LaurieFairyCake · 09/04/2016 16:20

Financial abuse is a problem of course. My sis is an adult social worker and they see that a fair bit - usually towards the end after the money's gone though.

I don't think that's down to the money being stolen after POA though, more to bullying etc.

MovingOnUpMovingOnOut · 09/04/2016 16:23

I've seen money being taken after POA but I worked in banking for a long time so that's where my exposure was.

I think lots of people moan about things but when push comes to shove they like the familiarity of the status quo.

So long as the op's dm isn't hurting herself it's really up to her what she does.

ImNotThatGirl · 09/04/2016 16:23

People are living longer and longer, even with multiple chronic health needs. She might be frightened and sometimes, it hits people all at once that they could live another 10 or 15 years in poor health. Older people are allowed to make bad financial decisions. Younger people do it all the time. Unless the OP tells us that she has other reasons to be concerned about her mum's cognitive state, jumping straight to assume dementia is OTT.

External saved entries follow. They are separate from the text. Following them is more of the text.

Lemma change_retained_other id id' f s :
  id' <> id -> cs_routes (change_retained id f s) !! id' = cs_routes s !! id'.
Proof.
  intros H. unfold change_retained. destruct (cs_routes s !! id); [|done]. simpl. by rewrite lookup_insert_ne.
Qed.

(** Only the decisions change: whether an authority can be executed does not. *)
Lemma change_retained_dispatchable id f s a t :
  dispatchability_reason (change_retained id f s) a t = dispatchability_reason s a t.
Proof. unfold change_retained. by destruct (cs_routes s !! id). Qed.

Lemma change_retained_history id f s ids : history_inv s ids -> history_inv (change_retained id f s) ids.
Proof.
  unfold change_retained. destruct (cs_routes s !! id) as [r|] eqn:E; [|done].
  intros [Hl H]. split; [done|]. intros Hi. destruct (H Hi) as [H1 H2 H3 H4]. split; try done.
  intros j. simpl. rewrite H1, lookup_insert_is_Some'. split; [by right|]. intros [<-|?]; [by rewrite E|done].
Qed.

(** The code of a reply built step by step is the code it was started with. *)
Lemma accepted_built b : accepted (mutation_built b) = OutcomeCode.is_acceptance (b_code b).
Proof. reflexivity. Qed.
Lemma code_builder code subject : b_code (builder code subject) = code.
Proof. reflexivity. Qed.
Lemma code_add key v b : b_code (add key v b) = b_code b.
Proof. reflexivity. Qed.
Lemma code_add_int key v b : b_code (add_int key v b) = b_code b.
Proof. reflexivity. Qed.
Lemma code_message m b : b_code (set_message m b) = b_code b.
Proof. reflexivity. Qed.
Create Rewrite HintDb codes.
#[export] Hint Rewrite accepted_built code_builder code_add code_add_int code_message : codes.

Lemma add_difference_code ds b : b_code (fold_left add_difference ds b) = b_code b.
Proof. revert b. induction ds as [|d ds IH]; intros b; simpl; [done|]. by rewrite IH. Qed.

Lemma rejection_not_acceptance code : OutcomeCode.is_rejection code = true -> OutcomeCode.is_acceptance code = false.
Proof. by destruct code. Qed.

#[export] Hint Rewrite add_difference_code : codes.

thecatsarecrazy · 09/04/2016 16:27

My dad owns the house, has a tidy sum in the bank but sits freezing in the day time because heating is to expensive.
Recently he offered to sign over 30k each to me and my brother but when I brought up using it as a deposit he said I couldn't spend it Hmm. So I told him no thank you.

LaurieFairyCake · 09/04/2016 16:28

I'm not assuming dementia at all. I just think the op may need to check.

Quite a few die from self neglect who are allowed to too - you're allowed to do this if you have capacity. You're allowed to make bad financial decisions, live in a hole int road, eat only double cream if you have capacity

What shouldn't happen is that scared elderly people die of the cold or self neglect because they've a mental health issue or disease that prevents them looking after themselves.

This can't be decided by anyone here (including me, the capacity assessments about 70 pages) but it still may need to be done.

LaurieFairyCake · 09/04/2016 16:30

thecatsarecrazy Confused

What did he want you to go with it? Keep it in the bank like he does?

Cornishclio · 09/04/2016 16:43

I agree it is crazy but beyond reinforcing the message some people just will not spend it and hoard for whatever reason. My mum has a very good pension which will more than cover private care home fees so she has gifted a lot to me, my sister and brother and in turn we have gifted to our children who have gone through uni and bought houses etc. I cannot understand anyone who does not want to minimise inheritance tax for their heirs. Why pay more than you need to. If you think at some point your mum may need a power of attorney set up do it now while she is still compos mentis. I have just done one for my mum.